=== Section Start ===

(** * libnetconf2: NETCONF framing, message reader and message writer

    A shallow embedding of [src/io.c] (with the declarations it needs from
    [src/session_p.h] and [src/config.h]) and the properties of its framed
    reader ([nc_read], [nc_read_until], [nc_read_chunk], [nc_read_msg],
    [nc_read_msg_poll]) and framed writer ([nc_write], [nc_write_clb],
    [nc_write_error], [nc_write_msg]).

    Modelling conventions.
    - A byte is a [Byte.byte]; a C buffer is the [list byte] of its meaningful
      prefix.  Where the C code treats a buffer as a string (strlen, strcmp,
      strncmp, strtoul, %s) the model stops at the first NUL byte too.
    - uint16_t and uint64_t variables are [Z] with the wrap-around written
      out ([uint16], [uint64]).  Byte counts are [Z] (or [nat] where they
      index a list).  Where a count of type size_t or ssize_t is stored in
      an int - the result of [nc_write], and the variable ret of
      [nc_read_msg] that receives what [nc_read_until] and [nc_read_chunk]
      return - the conversion is written out ([to_int]): a count of
      2^32 - 1 bytes becomes -1 there, and the callers take it for the
      error value.  The sums that the writer keeps in an int (ret += c) are
      sums in [Z], without the overflow that C leaves undefined.
    - The build is the one without NC_ENABLED_SSH and NC_ENABLED_TLS: a
      session is on file descriptors (NC_TI_FD) or has no transport
      (NC_TI_NONE).
    - A file descriptor is modelled by what is behind it: the input
      descriptor by the scripted outcomes of the coming read(2) and poll(2)
      calls, the output descriptor by the scripted outcomes of the coming
      write(2) calls and the bytes put on the wire so far.  The poll that
      [nc_read_poll] makes with the timeout of its caller is answered by an
      argument.
    - One write(2) transfers at most INT_MAX bytes (Linux stops at
      MAX_RW_COUNT), so the int that receives its result holds it.
    - malloc and realloc grant every request that the C library can grant;
      the requests of [nc_read_chunk], the one function that asks for a
      size read from the input, are modelled there ([malloc_fails]), the
      request for no byte at all among them.  Logging (ERR, WRN, DBG) and
      usleep have no effect on the state and are left out.  The sleeps are
      counted where the code counts them. *)

From Stdlib Require Import String.
From Stdlib Require Import Init.Byte Strings.Byte.
From Stdlib Require Import ZArith List Bool Lia.
Import ListNotations.
Local Open Scope Z_scope.

(** ** Bytes and C strings *)

Definition bytes (s : string) : list byte := list_byte_of_string s.
Arguments bytes s%_string.

Definition byte_val (b : byte) : Z := Z.of_N (Byte.to_N b).

Definition NUL : byte := x00.

Definition is_nul (b : byte) : bool := Byte.eqb b NUL.

(** The string a char pointer denotes: the bytes before the first NUL. *)
Fixpoint c_str (s : list byte) : list byte :=
  match s with
  | [] => []
  | b :: s' => if is_nul b then [] else b :: c_str s'
  end.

=== Section End ===

* TASK INSTRUCTIONS:
What you return must be the lines above that run from the line with "the requests of" to the line with "Definition is_nul (b", inclusive, each copied exactly.

* EXERCISE RESULT:
      the requests of [nc_read_chunk], the one function that asks for a
      size read from the input, are modelled there ([malloc_fails]), the
      request for no byte at all among them.  Logging (ERR, WRN, DBG) and
      usleep have no effect on the state and are left out.  The sleeps are
      counted where the code counts them. *)

From Stdlib Require Import String.
From Stdlib Require Import Init.Byte Strings.Byte.
From Stdlib Require Import ZArith List Bool Lia.
Import ListNotations.
Local Open Scope Z_scope.

(** ** Bytes and C strings *)

Definition bytes (s : string) : list byte := list_byte_of_string s.
Arguments bytes s%_string.

Definition byte_val (b : byte) : Z := Z.of_N (Byte.to_N b).

Definition NUL : byte := x00.

Definition is_nul (b : byte) : bool := Byte.eqb b NUL.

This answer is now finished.